Every quarter, many money managers have to disclose what they've bought and sold, via "13F" filings. Their latest moves can shine a bright light on smart stock picks.
Today, let's look at Diamond Hill Capital Management, founded in 2000, and based in Ohio. It has explained that:
Our research is predominantly a bottom-up process beginning with fundamental analysis of a company's profitability and market position, financial and competitive position, management quality, valuation, and growth components of valuation.
Like other value-oriented investors respected by The Motley Fool, Diamond Hill seeks undervalued investments and margins of safety.
The company's reportable stock portfolio totaled $8.7 billion in value as of December 31, 2012.
So what does Diamond Hill's latest quarterly 13F filing tell us? Here are a few interesting details:
The biggest new holdings are Progressive and TJX Companies. Other new holdings of interest include online auctioneer Liquidity Services (NASDAQ:LQDT), which is also a Motley Fool Stock Advisor recommendation. With a relatively capital-light business model and solid profit margins , it specializes in surplus, wholesale, and salvage assets, and has been enjoying double-digit revenue and earnings growth over the past five years. Bears worry about slowing growth and competition, though. The company just reported its first-quarter results , and they featured revenue up 15%, earnings per share up 11%, and lowered expectations for 2013, due to economic uncertainty.
Among holdings in which Diamond Hill increased its stake was Apple (NASDAQ:AAPL). Many are panicking, or at least worrying, about Apple, as it's trading near $450 per share from a 52-week high near $700. It recently reported sales that were somewhat disappointing, and shrinking margins, as well. Still, the quarter featured profits of $13 billion, along with 28% more iPhones, and 48% more iPads sold than in the year-earlier period. That's not too shabby, and some think the stock is now a bargain.
Diamond Hill reduced its stake in lots of companies, including Diamond Foods (NASDAQ:DMND) and Huntington Bancshares (NASDAQ:HBAN). Diamond Foods had a tough 2012, losing out on a bid for Pringles, and having to restate financial results, among other challenges. Diamond has negative free cash flow and negative net income, along with meager cash and rising debt; therefore, you should delve deeply into the company before investing in it. It may turn itself around, but it seems to have some work to do.
Huntington Bancshares, meanwhile, has been aggressively reducing its loan-loss provisions, while its business has been growing, thanks to talented management. Its 2.3% dividend yield might not be tantalizing, but it was quadrupled in 2011, and the company does sport a lot of room to grow – organically and via acquisitions. Its CEO recently bought nearly $300,000 worth of shares, too, which is a bullish sign.

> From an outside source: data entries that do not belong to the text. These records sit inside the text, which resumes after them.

(** [x > y]: false as soon as one side is not a number. *)
Definition fgt (x y : pyfloat) : bool :=
  match x with
  | NaN => false
  | NegInf => false
  | PosInf => match y with NegInf | Fin _ => true | NaN | PosInf => false end
  | Fin a =>
      match y with
      | NegInf => true
      | Fin b => Qltb b a
      | NaN | PosInf => false
      end
  end.

(** [x <= y]: false as soon as one side is not a number. *)
Definition fle (x y : pyfloat) : bool :=
  match x with
  | NaN => false
  | NegInf => match y with NaN => false | _ => true end
  | PosInf => match y with PosInf => true | _ => false end
  | Fin a =>
      match y with
      | PosInf => true
      | Fin b => Qle_bool a b
      | NaN | NegInf => false
      end
  end.

(** [x == y]: false as soon as one side is not a number. *)
Definition feq (x y : pyfloat) : bool :=
  match x, y with
  | NegInf, NegInf | PosInf, PosInf => true
  | Fin a, Fin b => Qeq_bool a b
  | _, _ => false
  end.

(** Which [algo.save(checkpoint_dir)] call wrote a checkpoint: the one in
    the loop body at iteration [i] or the one in the [finally] block. *)
Inductive save_site : Type :=
| BestAt (i : Z)
| Final.

(** The lines the scripts print. *)
Inductive message : Type :=
| MsgLoading
| MsgLoaded (samples : nat)
| MsgInitializing
| MsgIteration (i : Z)
    (avg_reward avg_episode_length total_timesteps : pyfloat)
| MsgSavedBest (avg_reward : pyfloat)
| MsgEarlyStopping
| MsgInterrupted
| MsgFinalSaved
| MsgTorchSaved
| MsgExportFailed (e : exn)
| MsgCompleted
| MsgFileNotFound
| MsgPolyFailed (e : exn).

(** Observable effects, in program order. *)
Inductive event : Type :=
| Print (m : message)
| AlgoBuild
| MakeDirs
| AlgoSave (site : save_site)
| TorchSave.

(** A script fragment: the effects it performed, and its value or the
    exception it left unhandled. *)
Definition prog (A : Type) : Type := (list event * result A)%type.

Definition ret {A} (a : A) : prog A := ([], Ok a).
Definition raise {A} (e : exn) : prog A := ([], Raise e).
Definition tell (ev : event) : prog unit := ([ev], Ok tt).
Definition print (m : message) : prog unit := tell (Print m).
Definition lift {A} (r : result A) : prog A := ([], r).

Definition bind {A B} (c : prog A) (k : A -> prog B) : prog B :=
  match c with
  | (t, Ok a) => let (t', r) := k a in (t ++ t', r)
  | (t, Raise e) => (t, Raise e)
  end.

Definition trace {A} (c : prog A) : list event := fst c.
Definition outcome {A} (c : prog A) : result A := snd c.

(** [try: body / except <classes matched by catches> as e: handler e] *)
Definition try_except {A} (body : prog A) (catches : exn -> bool)
    (handler : exn -> prog A) : prog A :=
  match body with
  | (t, Raise e) =>
      if catches e then let (t', r) := handler e in (t ++ t', r)
      else (t, Raise e)
  | (t, Ok a) => (t, Ok a)
  end.

(** [try: body / finally: final]: [final] always runs; an exception of
    [body] is re-raised after it unless [final] raises one itself. *)
Definition try_finally {A} (body : prog A) (final : prog unit) : prog A :=
  let (t, r) := body in
  let (t', r') := final in
  (t ++ t', match r' with Raise e => Raise e | Ok _ => r end).
Lemma order_by_timestamp_desc_sorted rows :
  most_recent_first (BankingDatabase.order_by_timestamp_desc rows).
Proof.
  unfold BankingDatabase.order_by_timestamp_desc.
  induction rows as [|x rows IH]; cbn [foldr fold_right].
  - constructor.
  - apply insert_by_timestamp_sorted. exact IH.
Qed.

Lemma In_firstn {A} (t : A) n rows : In t (firstn n rows) -> In t rows.
Proof.
  revert n. induction rows as [|x rows IH]; intros [|n]; cbn; try tauto.
  intros [H|H]; eauto.
Qed.

Lemma firstn_sorted n rows :
  most_recent_first rows -> most_recent_first (firstn n rows).
Proof.
  unfold most_recent_first. revert n.
  induction rows as [|x rows IH]; intros [|n] H; cbn [firstn]; try constructor.
  - apply IH. inversion H; assumption.
  - inversion H as [|? ? _ Hx]; subst.
    rewrite List.Forall_forall in *. intros t Ht. apply Hx.
    eapply In_firstn. exact Ht.
Qed.

(** X9: when its query goes through, [get_recent_transactions] commits nothing
    and returns stored rows of the account only, most recent first, at
    most [limit] of them when the limit is not negative and all of them
    when it is. *)
Theorem recent_transactions_are_the_latest_of_the_account account_id limit s :
  faults s 0%nat = None ->
  exists rows s',
    BankingDatabase.get_recent_transactions account_id limit s = (Returns rows, s')
    /\ durable s' = durable s
    /\ (forall t, In t rows ->
          In t (transactions (durable s)) /\ tx_account_id t = account_id)
    /\ most_recent_first rows
    /\ (0 <= limit -> Z.of_nat (length rows) <= limit)
    /\ (limit < 0 ->
        forall t, In t (transactions (durable s)) ->
                  tx_account_id t = account_id -> In t rows).
Proof.
  intros F. unfold_calls. cbn. rewrite F. cbn.
  eexists _, _. split; [reflexivity|]. cbn. split; [reflexivity|].
  unfold BankingDatabase.sql_limit.
  assert (Hin : forall t,
             In t (BankingDatabase.order_by_timestamp_desc
                     (filter (fun r => (tx_account_id r =? account_id)%Z)
                        (transactions (durable s))))
             <-> In t (transactions (durable s)) /\ tx_account_id t = account_id).
  { intros t. rewrite In_order_by_timestamp_desc, <- !list_elem_of_In,
      list_elem_of_filter.
    rewrite Is_true_true, Z.eqb_eq. tauto. }
  destruct (limit <? 0)%Z eqn:E.
  - apply Z.ltb_lt in E. repeat split.
    + apply Hin. assumption.
    + apply Hin. assumption.
    + apply order_by_timestamp_desc_sorted.
    + lia.
    + intros _ t H1 H2. apply Hin. auto.
  - apply Z.ltb_ge in E. repeat split.
    + apply Hin. eapply In_firstn. eassumption.
    + apply Hin. eapply In_firstn. eassumption.
    + apply firstn_sorted, order_by_timestamp_desc_sorted.
    + intros _. pose proof (firstn_le_length (Z.to_nat limit)
        (BankingDatabase.order_by_timestamp_desc
           (filter (fun r => (tx_account_id r =? account_id)%Z)
              (transactions (durable s))))). lia.
    + lia.
Qed.

Lemma recent_transactions_are_the_latest_of_the_account_witness :
  exists rows s',
    BankingDatabase.get_recent_transactions 1 10 (start demo_after_transfer)
      = (Returns rows, s')
    /\ durable s' = durable (start demo_after_transfer)
    /\ (forall t, In t rows ->
          In t (transactions (durable (start demo_after_transfer)))
          /\ tx_account_id t = 1)
    /\ most_recent_first rows
    /\ (0 <= 10 -> Z.of_nat (length rows) <= 10)
    /\ (10 < 0 ->
        forall t, In t (transactions (durable (start demo_after_transfer))) ->
                  tx_account_id t = 1 -> In t rows).
Proof.
  apply (recent_transactions_are_the_latest_of_the_account 1 10
           (start demo_after_transfer)).
  reflexivity.
Defined.

(** ** Aggregating the history *)

Lemma assoc_get_add_to_group ty' ty amount groups :
  assoc_get ty' (BankingDatabase.add_to_group ty amount groups)
  = if String.eqb ty ty' then Some (bump amount (assoc_get ty groups))
    else assoc_get ty' groups.
Proof.
  induction groups as [|[t [total count]] groups IH]; cbn.
  - destruct (String.eqb ty ty'); reflexivity.
  - destruct (String.eqb t ty) eqn:E; cbn.
    + apply String.eqb_eq in E. subst t.
      destruct (String.eqb ty ty'); reflexivity.
    + rewrite IH. destruct (String.eqb ty ty') eqn:E2; [|reflexivity].
      apply String.eqb_eq in E2. subst ty'. rewrite E. reflexivity.
Qed.

Lemma keys_add_to_group ty amount groups :
  List.NoDup (map fst groups) ->
  List.NoDup (map fst (BankingDatabase.add_to_group ty amount groups))
  /\ (forall k, In k (map fst (BankingDatabase.add_to_group ty amount groups))
                -> k = ty \/ In k (map fst groups)).
Proof.
  induction groups as [|[t [total count]] groups IH]; cbn; intros Hnd.
  - split; [apply List.NoDup_cons; [cbn; tauto | apply List.NoDup_nil] | cbn; intros k [<-|[]]; auto].
  - inversion Hnd as [|? ? Hnotin Hnd']; subst.
    destruct (String.eqb t ty) eqn:E; cbn.
    + split; [exact Hnd | intros k Hk; right; exact Hk].
    + destruct (IH Hnd') as [IH1 IH2]. split.
      * apply List.NoDup_cons; [|exact IH1]. intros Hin. apply IH2 in Hin as [->|Hin].
        -- rewrite String.eqb_refl in E. discriminate.
        -- tauto.
      * intros k [<-|Hk]; [right; left; reflexivity|]. apply IH2 in Hk. cbn. tauto.
Qed.

Lemma keys_group_by_type rows :
  List.NoDup (map fst (BankingDatabase.group_by_type rows)).
Proof.
  unfold BankingDatabase.group_by_type.
  assert (G : forall g, List.NoDup (map fst g) ->
    List.NoDup (map fst (fold_left
      (fun g r => BankingDatabase.add_to_group (tx_type r) (tx_amount r) g) rows g))).
  { induction rows as [|r rows IH]; intros g Hg; cbn [fold_left]; [exact Hg|].
    apply IH. apply keys_add_to_group. exact Hg. }
  apply G. apply List.NoDup_nil.
Qed.

Lemma assoc_get_group_fold ty rows : forall groups,
  assoc_get ty
    (fold_left (fun g r => BankingDatabase.add_to_group (tx_type r) (tx_amount r) g)
       rows groups)
  = tally (of_type ty rows) (assoc_get ty groups).
Proof.
  unfold of_type, tally.
  induction rows as [|r rows IH]; intros groups; cbn [fold_left]; [reflexivity|].
  rewrite IH, assoc_get_add_to_group, filter_cons.
  destruct (String.eqb (tx_type r) ty) eqn:E.
  - rewrite decide_True by exact I. cbn [fold_left].
    apply String.eqb_eq in E. rewrite E. reflexivity.
  - rewrite decide_False by tauto. reflexivity.
Qed.

Lemma tally_some rows : forall total count,
  exists total',
    tally rows (Some (total, count))
    = Some (total', count + Z.of_nat (length rows))
    /\ (total' == total + fold_right (fun r s => (tx_amount r + s)%Q) 0%Q rows)%Q.
Proof.
  unfold tally.
  induction rows as [|r rows IH]; intros total count; cbn [fold_left fold_right length].
  - exists total. split; [f_equal; f_equal; lia | ring].
  - cbn [bump]. destruct (IH (total + tx_amount r)%Q (count + 1)) as (t' & E & H).
    exists t'. split; [rewrite E; f_equal; f_equal; lia|].
    rewrite H. cbn [foldr]. ring.
Qed.

Lemma tally_none rows :
  match tally rows None with
  | None => rows = []
  | Some (total, count) =>
      rows <> []
      /\ count = Z.of_nat (length rows)
      /\ (total == fold_right (fun r s => (tx_amount r + s)%Q) 0%Q rows)%Q
  end.
Proof.
  destruct rows as [|r rows]; [reflexivity|].
  unfold tally. cbn [fold_left bump].
  destruct (tally_some rows (tx_amount r) 1) as (t' & E & H).
  unfold tally in E. rewrite E. split; [discriminate|]. split.
  - cbn [length]. lia.
  - rewrite H. cbn [fold_right foldr]. reflexivity.
Qed.
(** * Resilient data-access layer: fallback cache, degraded client,
      connection pool with circuit breaker, connection tracker and the
      tenant-namespaced Redis cache.

    Shallow embedding of
      - [backend/app/core/circuit_breaker_fallback.py]
      - [backend/app/core/supabase_connection_pool.py]
      - [backend/app/core/async_supabase.py]
      - [backend/app/core/redis_cache.py]

    Conventions.
    - Readings of [time.time()] are passed in explicitly and are integers
      (clock ticks of one second); every comparison the code makes on them
      is kept as written.
    - Python dictionaries whose keys are strings and whose insertion order
      is observable (JSON-shaped payloads, [query_params]) are association
      lists updated in place; dictionaries used as keyed stores
      ([self.cache], [retry_counts], the Redis key space) are [gmap]s.
    - Logging calls have no effect on the modelled state and are left out. *)

From Stdlib Require Import ZArith Ascii.
From stdpp Require Import gmap strings list pretty.

Set Warnings "-register-all".
Set Warnings "-clear-no-such-hyp".
Local Open Scope string_scope.
Local Open Scope Z_scope.

(* ===================================================================== *)
(** ** Python values *)
(* ===================================================================== *)

Module Py.

(** JSON-shaped Python values, plus tuples (which [query_params] holds). *)
Inductive pyval : Type :=
| PNone
| PBool (b : bool)
| PInt (z : Z)
| PStr (s : string)
| PList (l : list pyval)
| PTuple (l : list pyval)
| PDict (d : list (string * pyval)).

Definition pydict : Type := list (string * pyval).

(** Python truth value: [None], [False], [0], [''], and empty containers
    are falsy. *)
Definition truthy (v : pyval) : bool :=
  match v with
  | PNone => false
  | PBool b => b
  | PInt z => negb (z =? 0)
  | PStr s => negb (String.eqb s "")
  | PList l => match l with [] => false | _ => true end
  | PTuple l => match l with [] => false | _ => true end
  | PDict d => match d with [] => false | _ => true end
  end.

(** [d.get(k)] *)
Fixpoint dict_get (d : pydict) (k : string) : option pyval :=
  match d with
  | [] => None
  | (k', v) :: d' => if String.eqb k' k then Some v else dict_get d' k
  end.

(** [k in d] *)
Definition dict_mem (k : string) (d : pydict) : bool :=
  match dict_get d k with Some _ => true | None => false end.

(** [d[k] = v]: an existing key keeps its position, a new key goes last. *)
Fixpoint dict_set (d : pydict) (k : string) (v : pyval) : pydict :=
  match d with
  | [] => [(k, v)]
  | (k', v') :: d' =>
      if String.eqb k' k then (k', v) :: d' else (k', v') :: dict_set d' k v
  end.

(** [isinstance(v, list)] *)
Definition is_list (v : pyval) : bool :=
  match v with PList _ => true | _ => false end.

(** [c.lower()] on one ASCII character. *)
Definition lower_ascii (c : ascii) : ascii :=
  let n := nat_of_ascii c in
  if ((65 <=? n)%nat && (n <=? 90)%nat)%bool then ascii_of_nat (n + 32) else c.

(** [s.lower()] *)
Fixpoint lower (s : string) : string :=
  match s with
  | EmptyString => EmptyString
  | String c s' => String (lower_ascii c) (lower s')
  end.

(** [phrase in s] on strings. *)
Fixpoint contains (phrase s : string) : bool :=
  (String.prefix phrase s
   || match s with
      | EmptyString => false
      | String _ s' => contains phrase s'
      end)%bool.

(** [x in xs] for a list of strings. *)
Definition str_in (x : string) (xs : list string) : bool :=
  existsb (String.eqb x) xs.

(** [len(v)]; [None] is the [TypeError] of a value without a length. *)
Definition len (v : pyval) : option Z :=
  match v with
  | PList l | PTuple l => Some (Z.of_nat (length l))
  | PDict d => Some (Z.of_nat (length d))
  | PStr s => Some (Z.of_nat (String.length s))
  | _ => None
  end.

(** [f"{n}"] for an integer. *)
Definition str_of_int (n : Z) : string := pretty n.

End Py.

(* ===================================================================== *)
(** ** circuit_breaker_fallback.py *)
(* ===================================================================== *)

Module CircuitBreakerFallback.
Import Py.

(** One entry of [self.cache]: [{'data': response, 'timestamp': t}]. *)
Record cached_item : Type := CachedItem {
  data : pydict;
  timestamp : Z
}.

Record t : Type := Make {
  cache : gmap string cached_item;
  cache_ttl : Z
}.

Definition set_cache (self : t) (c : gmap string cached_item) : t :=
  {| cache := c; cache_ttl := cache_ttl self |}.

(** [__init__] *)
Definition __init__ : t := {| cache := ∅; cache_ttl := 300 |}.

(** The two annotations [get_cached_response] writes on an entry it
    serves. *)
Definition annotate (d : pydict) (ts : Z) : pydict :=
  dict_set (dict_set d "_fallback_cached" (PBool true)) "_cached_at" (PInt ts).

(** Truth value of [response.get('error')]. *)
Definition flagged_with_error (d : pydict) : bool :=
  match dict_get d "error" with
  | Some e => truthy e
  | None => false
  end.

(** [get_cached_response].  The annotations are written into the stored
    dictionary itself (the returned object is the cached one), so the
    store is updated as well. *)
Definition get_cached_response (self : t) (cache_key : string) (now : Z)
  : option pydict * t :=
  match cache self !! cache_key with
  | Some cached_item =>
      if now - timestamp cached_item <? cache_ttl self then
        let d := annotate (data cached_item) (timestamp cached_item) in
        (Some d,
         set_cache self
           (<[cache_key := CachedItem d (timestamp cached_item)]> (cache self)))
      else
        (None, set_cache self (delete cache_key (cache self)))
  | None => (None, self)
  end.

(** [cache_response] *)
Definition cache_response (self : t) (cache_key : string) (response : pyval)
    (now : Z) : t :=
  match response with
  | PDict d =>
      if negb (flagged_with_error d)
      then set_cache self (<[cache_key := CachedItem d now]> (cache self))
      else self
  | _ => self
  end.

(** No cached entry carries a truthy ['error'] field. *)
Definition error_free (self : t) : Prop :=
  map_Forall (λ (_ : string) (item : cached_item),
                flagged_with_error (data item) = false) (cache self).

(** [clear_cache] *)
Definition clear_cache (self : t) : t := set_cache self ∅.

(** [cleanup_expired_cache] *)
Definition cleanup_expired_cache (self : t) (current_time : Z) : t :=
  let expired_keys :=
    (map_to_list
       (filter (λ kv : string * cached_item,
                  current_time - timestamp kv.2 >= cache_ttl self)
               (cache self))).*1 in
  set_cache self (foldr delete (cache self) expired_keys).

Section WithHash.
(** [hash(json.dumps(params, sort_keys=True))]: Python's string hash is
    salted per process, so it is a parameter of the model. *)
Variable hash_json : pydict → Z.

(** [_generate_cache_key]; [params] is [None] or a dictionary. *)
Definition _generate_cache_key (operation_type : string)
    (params : option pydict) : string :=
  match params with
  | Some ((_ :: _) as p) =>
      operation_type ++ ":" ++ str_of_int (hash_json p)
  | _ => operation_type
  end.

Definition params_val (params : option pydict) : pyval :=
  match params with Some p => PDict p | None => PNone end.

Definition _get_reservations_fallback (now : Z) : pydict :=
  [ ("data", PList []); ("count", PInt 0); ("error", PNone);
    ("fallback", PBool true); ("fallback_type", PStr "reservations");
    ("message", PStr "Reservations data temporarily unavailable. Showing cached data or empty results.");
    ("retry_after", PInt 60); ("timestamp", PInt now) ].

Definition _get_properties_fallback (now : Z) : pydict :=
  [ ("data", PList []); ("count", PInt 0); ("error", PNone);
    ("fallback", PBool true); ("fallback_type", PStr "properties");
    ("message", PStr "Properties data temporarily unavailable. Showing cached data or empty results.");
    ("retry_after", PInt 60); ("timestamp", PInt now) ].

Definition _get_users_fallback (now : Z) : pydict :=
  [ ("data", PList []); ("count", PInt 0); ("error", PNone);
    ("fallback", PBool true); ("fallback_type", PStr "users");
    ("message", PStr "User data temporarily unavailable. Please try again in a moment.");
    ("retry_after", PInt 30); ("timestamp", PInt now) ].

Definition _get_health_fallback (now : Z) : pydict :=
  [ ("status", PStr "degraded"); ("fallback", PBool true);
    ("message", PStr "Database connections are experiencing issues. Running in degraded mode.");
    ("retry_after", PInt 30); ("timestamp", PInt now);
    ("details", PDict [ ("database", PStr "degraded");
                        ("circuit_breaker", PStr "open");
                        ("fallback_active", PBool true) ]) ].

Finally, Diamond Hill's biggest closed positions included Amgen and Fluor (NYSE:FLR). Heavy construction and industrial specialist Fluor is trading near a 52-week high, and its P/E ratio is a bit above its five-year average, with free cash flow having dropped some in recent years. Thus, it doesn't look quite as bargain-licious as many other stocks, right now. Still, there are promising long-term factors, such as sound ethics and global economic softness, that will reverse at some point.
We should never blindly copy any investor's moves, no matter how talented the investor. But it can be useful to keep an eye on what smart folks are doing. Therefore, 13-F forms can be great places to find intriguing candidates for our portfolios.
Longtime Fool contributor Selena Maranjian, whom you can follow on Twitter, owns shares of Apple. The Motley Fool recommends Apple and Liquidity Services. The Motley Fool owns shares of Apple, Fluor, and Huntington Bancshares. Try any of our Foolish newsletter services free for 30 days. We Fools may not all hold the same opinions, but we all believe that considering a diverse range of insights makes us better investors. The Motley Fool has a disclosure policy.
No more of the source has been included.